Cette fragilité ouvre des opportunités diplomatiques pour les puissances régionales. Contrairement à ses voisins ouest-africains, l'Algérie n'a jamais rompu ses canaux de dialogue avec Bamako, même lors des tensions les plus aiguës. Cette continuité relationnelle devient un atout majeur dans un contexte où les solutions purement militaires montrent leurs limites.
Alger retrouve sa vocation de médiateur
L'Algérie dispose d'atouts uniques pour exercer une influence constructive au Sahel. D'abord, sa légitimité historique : Alger a longtemps été le foyer des négociations régionales, notamment lors du processus d'Accra et des accords de paix antérieurs.

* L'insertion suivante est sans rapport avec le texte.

(** The loop over the signers that collects the entries of a block. *)
Fixpoint collect (signers : list Z) (blockId : Z) (acc : gmap Z string) :
    M state (gmap Z string) :=
  match signers with
  | [] => mret acc
  | i :: signers =>
      entry ← readStringUnsafe (createKey2 cfg blockId i);
      let acc := if bool_decide (entry = ""%string) then acc else <[i := entry]> acc in
      if Z.of_nat (size acc) =? dc_requiredSigners cfg then mret acc
      else collect signers blockId acc
  end.

Definition signer_indices : list Z := seqZ 1 (dc_totalSigners cfg).

Definition readSetUnsafe (blockId : Z) : M state (gmap Z string) :=
  collect signer_indices blockId ∅.

Definition readSet (blockId : Z) : M state (gmap Z string) := readSetUnsafe blockId.

Definition writeByteArrayToSetUnsafe (value : string) (blockId index : Z) :
    M state (option (gmap Z string)) :=
  CHECK_ARGUMENT ((0 <? index) && (index <=? dc_totalSigners cfg)) ;;
  let entryKey := createKey2 cfg blockId index in
  CHECK_STATE (bool_decide (entryKey <> ""%string)) ;;
  dup ← keyExistsUnsafe entryKey;
  if (dup : bool) then mret None
  else
    let counterKey := createCounterKey cfg blockId in
    found ← find_key newest_first counterKey;
    back ← db_back;
    let '(containingDb, count) :=
      match found with
      | Some (i, result) => (i, stoull result)
      | None => (back, Ok 0)
      end in
    match count with
    | Err _ => mret None
    | Ok count =>
        let count := u64 (count + 1) in
        write_shard InvalidStateException containingDb
          [(counterKey, to_string count); (entryKey, value)] ;;
        if negb (count =? dc_requiredSigners cfg) then mret None
        else
          enoughSet ← readSetUnsafe blockId;
          CHECK_STATE (Z.of_nat (size enoughSet) =? dc_requiredSigners cfg) ;;
          mret (Some enoughSet)
    end.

Ensuite, sa position géographique et géopolitique lui permet de maintenir des relations équilibrées avec l'ensemble des acteurs maliens, contrairement à certaines puissances occidentales ou régionales perçues comme partisanes.

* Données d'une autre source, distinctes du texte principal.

(* ===== verification/LevelDbSets.v ===== *)
(** * Sets of signatures in the rotating database

    [CacheLevelDB::writeByteArrayToSet] collects the signature shares of a
    block: one entry per signer and a counter, in one shard.  The invariant
    [set_inv] says that a counter counts the entries of its shard and that a
    block has entries in one shard only, so that a rotation drops a set and
    its counter together.  The theorems: every write keeps it, a signer counts
    once, and the call that brings the count to the required number of signers
    returns exactly the collected entries. *)

From stdpp Require Import base tactics gmap list strings.
From Stdlib Require Import ZArith Lia.
From S2P Require Import Prelude Bytes LevelDb.

(** ** Keys *)
Section Keys.
Context (cfg : db_config).

Lemma createKey2_parts b x :
  createKey2 cfg b x = dc_version cfg +:+ colon_join [to_string b; to_string x].
Proof. unfold createKey2. cbn [colon_join]. by rewrite string_app_nil_r. Qed.

Lemma createCounterKey_parts b :
  createCounterKey cfg b = dc_version cfg +:+ colon_join ["COUNTER"; to_string b].
Proof. unfold createCounterKey. cbn [colon_join]. by rewrite string_app_nil_r. Qed.

Lemma parts_no_colon2 b x : Forall no_colon [to_string b; to_string x].
Proof. apply Forall_cons; split; [|apply Forall_singleton]; apply to_string_no_colon. Qed.

Lemma parts_no_colon_counter b : Forall no_colon ["COUNTER"%string; to_string b].
Proof. apply Forall_cons; split; [done|]. apply Forall_singleton, to_string_no_colon. Qed.

Lemma createKey2_inj b x b' x' :
  0 <= b -> 0 <= x -> 0 <= b' -> 0 <= x' ->
  createKey2 cfg b x = createKey2 cfg b' x' -> b = b' /\ x = x'.
Proof.
  rewrite !createKey2_parts. intros ???? Heq%key_inj; auto using parts_no_colon2.
  injection Heq as Hb Hx. split; by apply to_string_inj.
Qed.

Lemma createCounterKey_inj b b' :
  0 <= b -> 0 <= b' -> createCounterKey cfg b = createCounterKey cfg b' -> b = b'.
Proof.
  rewrite !createCounterKey_parts. intros ?? Heq%key_inj; auto using parts_no_colon_counter.
  injection Heq as Hb. by apply to_string_inj.
Qed.

Lemma createKey2_counter b x b' : createKey2 cfg b x <> createCounterKey cfg b'.
Proof.
  rewrite createKey2_parts, createCounterKey_parts.
  intros Heq%key_inj; auto using parts_no_colon2, parts_no_colon_counter.
  injection Heq as Hb _. pose proof (to_string_digits b) as Hd. by rewrite Hb in Hd.
Qed.

Lemma createKey1_inj b b' : 0 <= b -> 0 <= b' -> createKey1 cfg b = createKey1 cfg b' -> b = b'.
Proof.
  unfold createKey1. intros ?? Heq%(inj (String.app _))%(inj (String.app ":")).
  by apply to_string_inj.
Qed.

Lemma createKey1_nonempty b : createKey1 cfg b <> ""%string.
Proof. unfold createKey1. by destruct (dc_version cfg). Qed.

Lemma createKey2_nonempty b x : createKey2 cfg b x <> ""%string.
Proof. unfold createKey2. by destruct (dc_version cfg). Qed.
End Keys.

(** ** The invariant *)
Section Sets.
Context {D : Type} `{HealthyStore D}.
Context (cfg : db_config).
Context (Htotal : 1 <= dc_totalSigners cfg < 2 ^ 63) (Hreq : 1 <= dc_requiredSigners cfg).
Local Abbreviation state := (level_db D).
Implicit Types (s : state) (m : gmap string string) (b x : Z).

Definition signers : gset Z := list_to_set (signer_indices cfg).

Lemma elem_of_signers x : x ∈ signers <-> 1 <= x <= dc_totalSigners cfg.
Proof. unfold signers, signer_indices. rewrite elem_of_list_to_set, elem_of_seqZ. lia. Qed.

(** The signers with an entry for block [b]. *)
Definition entries m b : gset Z :=
  filter (fun x => is_Some (m !! createKey2 cfg b x)) signers.

Lemma elem_of_entries m b x : x ∈ entries m b <-> x ∈ signers /\ is_Some (m !! createKey2 cfg b x).
Proof. unfold entries. rewrite elem_of_filter. tauto. Qed.

Lemma zsize_entries m b : 0 <= zsize (entries m b) <= dc_totalSigners cfg.
Proof.
  assert (entries m b ⊆ signers) as Hs%zsize_subseteq
    by (intros x Hx%elem_of_entries; tauto).
  unfold zsize in *. split; [lia|]. etrans; [exact Hs|].
  unfold signers. rewrite size_list_to_set by apply NoDup_seqZ.
  unfold signer_indices. rewrite length_seqZ. lia.
Qed.

Record shard_ok m : Prop := {
  so_count : forall b, 0 <= b ->
    m !! createCounterKey cfg b =
      if decide (entries m b = ∅) then None else Some (to_string (zsize (entries m b)));
  so_value : forall b x v, 0 <= b -> x ∈ signers ->
    m !! createKey2 cfg b x = Some v -> v <> ""%string
}.

Record set_inv s : Prop := {
  sv_wf : db_wf s;
  sv_shard : forall i, shard_ok (shard_map s i);
  sv_one : forall b i j, 0 <= b -> entries (shard_map s i) b <> ∅ ->
    entries (shard_map s j) b <> ∅ -> i = j
}.

Lemma entries_empty b : entries ∅ b = ∅.
Proof.
  apply set_eq. intros x. rewrite elem_of_entries, lookup_empty. split; [|set_solver].
  by intros [_ [? ?]].
Qed.

Lemma shard_ok_empty : shard_ok ∅.
Proof. constructor; intros; rewrite lookup_empty in *; [by rewrite entries_empty|done]. Qed.

Lemma set_inv_rotated s s' : set_inv s -> rotated s s' -> db_wf s' -> set_inv s'.
Proof.
  intros [Hwf Hsh Hone] (Hrot & Hnew & _) Hwf'.
  assert (forall i, shard_map s' i = shard_map s (S i) \/ shard_map s' i = ∅) as Hcase.
  { intros i. destruct (decide (i < 3)%nat); [left; auto|right].
    destruct (decide (i = 3%nat)) as [->|]; [done|].
    apply shard_map_outside; [done|unfold LEVELDB_SHARDS; lia]. }
  constructor; [done| |].
  - intros i. destruct (Hcase i) as [->| ->]; [done|apply shard_ok_empty].
  - intros b i j Hb. destruct (Hcase i) as [->| ->], (Hcase j) as [->| ->];
      rewrite ?entries_empty; try done. intros Hi Hj. specialize (Hone b (S i) (S j) Hb Hi Hj). lia.
Qed.

(** The entries of a block in the whole database. *)
Definition db_entries s b : gset Z :=
  filter (fun x => is_Some (db_lookup s (createKey2 cfg b x))) signers.

Lemma elem_of_db_entries s b x :
  db_wf s -> x ∈ db_entries s b <-> x ∈ signers /\ exists i, x ∈ entries (shard_map s i) b.
Proof.
  intros Hwf. unfold db_entries. rewrite elem_of_filter. unfold db_lookup. split.
  - intros [Hl Hx]. split; [done|]. destruct (locate s _) as [[i v]|] eqn:Hloc; [|by destruct Hl].
    apply locate_Some in Hloc as [_ Hi]. exists i. apply elem_of_entries. eauto.
  - intros (Hx & i & [_ [v Hi]]%elem_of_entries). split; [|done].
    destruct (locate s _) as [[j w]|] eqn:Hloc; [by eexists|].
    rewrite locate_None in Hloc. destruct (decide (i < LEVELDB_SHARDS)%nat) as [Hlt|Hge].
    + by rewrite Hloc in Hi.
    + by rewrite (shard_map_outside s i Hwf), lookup_empty in Hi by lia.
Qed.

Lemma db_entries_shard s b i :
  set_inv s -> 0 <= b -> entries (shard_map s i) b <> ∅ -> db_entries s b = entries (shard_map s i) b.
Proof.
  intros Hi Hb Hne. apply set_eq. intros x. rewrite elem_of_db_entries by apply Hi. split.
  - intros (Hx & j & Hj). assert (j = i) as <-; [|done].
    apply (sv_one _ Hi b); [done|set_solver|done].
  - intros Hx. split; [by apply elem_of_entries in Hx as [? _]|eauto].
Qed.

Lemma db_entries_none s b :
  set_inv s -> (forall i, entries (shard_map s i) b = ∅) -> db_entries s b = ∅.
Proof.
  intros Hi Hnone. apply set_eq. intros x. rewrite elem_of_db_entries by apply Hi.
  setoid_rewrite Hnone. set_solver.
Qed.

(** The shard that holds a block's set, if any. *)
Lemma locate_counter s b :
  set_inv s -> 0 <= b ->
  match locate s (createCounterKey cfg b) with
  | Some (i, c) => (i < LEVELDB_SHARDS)%nat /\ entries (shard_map s i) b <> ∅ /\
      c = to_string (zsize (db_entries s b))
  | None => (forall i, entries (shard_map s i) b = ∅) /\ db_entries s b = ∅
  end.
Proof.
  intros Hi Hb. destruct (locate s _) as [[i c]|] eqn:Hloc.
  - apply locate_Some in Hloc as [Hlt Hc]. rewrite (so_count _ (sv_shard _ Hi i)) in Hc by done.
    case_decide as Hne; [done|]. split_and!; [done..|].
    rewrite (db_entries_shard s b i) by done. congruence.
  - rewrite locate_None in Hloc.
    assert (forall i, entries (shard_map s i) b = ∅) as Hnone.
    { intros i. destruct (decide (i < LEVELDB_SHARDS)%nat) as [Hlt|Hge].
      - pose proof (so_count _ (sv_shard _ Hi i) b Hb) as Hc. rewrite Hloc in Hc by done.
        by case_decide.
      - rewrite (shard_map_outside s i); [apply entries_empty|apply Hi|lia]. }
    split; [done|]. by apply db_entries_none.
Qed.

(** ** One write *)
Definition set_batch b x (v : string) (c : Z) m : gmap string string :=
  <[createKey2 cfg b x := v]> (<[createCounterKey cfg b := to_string c]> m).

La diplomatie algérienne cultive également une image de puissance respectueuse de la souveraineté des États, un argument de poids dans une région saturée par les interventions externes. Face aux critiques adressées à la France et à d'autres acteurs, l'Algérie se présente comme un partenaire régional sans agenda néocolonial. Cette posture lui permet de regagner des marges de manœuvre perdues lors du retrait français et de la montée en puissance de nouveaux intervenants.

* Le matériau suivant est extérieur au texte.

Lemma collectInMemory_spec l b p acc c c0 :
  same_lookups c0 c -> Forall (fun x => 1 <= x <= dc_totalSigners cfg) l ->
  shares_from c0 b p acc ->
  wp (collectInMemory l b p acc) c (fun (r : res (gmap Z string)) c' =>
    same_lookups c0 c' /\ exists set, r = Ok set /\ shares_from c0 b p set).
Proof.
  intros Hc Hl. revert c acc Hc. induction Hl as [|i l Hi _ IH]; intros c acc Hc Hacc;
    cbn [collectInMemory]; wp_simpl; [by eauto|].
  apply wp_lru_exists; [apply Hc|].
  destruct (lru_lookup c (createKey3 cfg b p i)) as [v|] eqn:Hlk.
  - rewrite bool_decide_eq_true_2 by eauto. wp_simpl.
    apply wp_lru_get; [apply Hc| |congruence]. intros w Hw. simplify_eq.
    assert (shares_from c0 b p (<[i := v]> acc)) as Hacc'.
    { intros x w. destruct (decide (x = i)) as [->|Hx].
      - rewrite lookup_insert_eq. intros [= <-]. split; [done|]. by rewrite <- (proj1 (proj2 Hc)).
      - rewrite lookup_insert_ne by done. apply Hacc. }
    wp_simpl. apply wp_if; split; intros _; wp_simpl;
      [|by apply IH; [apply same_lookups_touch|]].
    split; [by apply same_lookups_touch|eauto].
  - rewrite bool_decide_eq_false_2 by (by intros [? ?]). wp_simpl.
    apply wp_if; split; intros _; wp_simpl; [by eauto|by apply IH].
Qed.

(** Keys of different shape or signer differ. *)
Lemma createKey1_parts b : createKey1 cfg b = dc_version cfg +:+ colon_join [to_string b].
Proof. unfold createKey1. cbn [colon_join]. by rewrite string_app_nil_r. Qed.

Lemma createKey3_parts b p x :
  createKey3 cfg b p x = dc_version cfg +:+ colon_join [to_string b; to_string p; to_string x].
Proof. unfold createKey3. cbn [colon_join]. by rewrite string_app_nil_r. Qed.

Lemma numbers_no_colon (l : list Z) : Forall no_colon (to_string <$> l).
Proof. apply Forall_fmap, Forall_true. intros; apply to_string_no_colon. Qed.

Le vide stratégique profite à Alger
L'affaiblissement de la junte malienne coïncide avec un réalignement plus large des forces au Sahel. Les retraits militaires successifs, les tensions diplomatiques et l'émergence de nouveaux acteurs créent une fragmentation du paysage géopolitique. Dans ce contexte fluide, l'Algérie, puissance stable et ancrée régionalement, devient un élément de continuité et de prévisibilité.
Les défis sécuritaires du Mali ne peuvent être résolus par la seule force militaire. Une sortie de crise exige des négociations impliquant l'ensemble des parties prenantes—gouvernement, groupes armés, acteurs communautaires. Alger, qui a l'expérience de telles médiations complexes et qui bénéficie d'une crédibilité auprès de multiples interlocuteurs, est naturellement positionnée pour piloter ou faciliter ces processus.
L'Algérie consolide son retour d'influence
Le repositionnement algérien ne relève pas du hasard mais d'une stratégie réfléchie. Alger investit dans le dialogue régional, renforce ses présences diplomatiques et propose des cadres de coopération alternatifs aux formats dominés par les puissances extérieures. Cette approche séduit progressivement les acteurs sahéliens en quête d'autonomie stratégique.
La reconquête de l'influence algérienne au Sahel s'inscrit dans une logique de long terme. Il ne s'agit pas d'imposer une solution mais de devenir indispensable dans sa facilitation. Pour Alger, chaque crise malienne, chaque impasse diplomatique, représente une opportunité de démontrer sa valeur ajoutée et de restaurer son rôle d'architecte régional que les années 2010-2020 avaient progressivement érodé.
De Bamako à Alger : le retour du leadership sahélien
Les revers de la junte malienne redessinent la géopolitique sahélienne en faveur des acteurs régionaux établis. L'Algérie, loin d'être une puissance déclinante, se réinvente en médiateur indispensable. Cette trajectoire illustre une vérité stratégique fondamentale : dans les crises régionales, la proximité, la stabilité et la crédibilité valent souvent plus que la puissance militaire brute. Pour le Mali, cela pourrait signifier que les solutions durables viendront de négociations facilitées par Alger plutôt que d'impositions externes. Pour l'Algérie, c'est l'occasion de redevenir ce qu'elle n'a jamais cessé de prétendre être : le cœur stabilisateur du Sahel.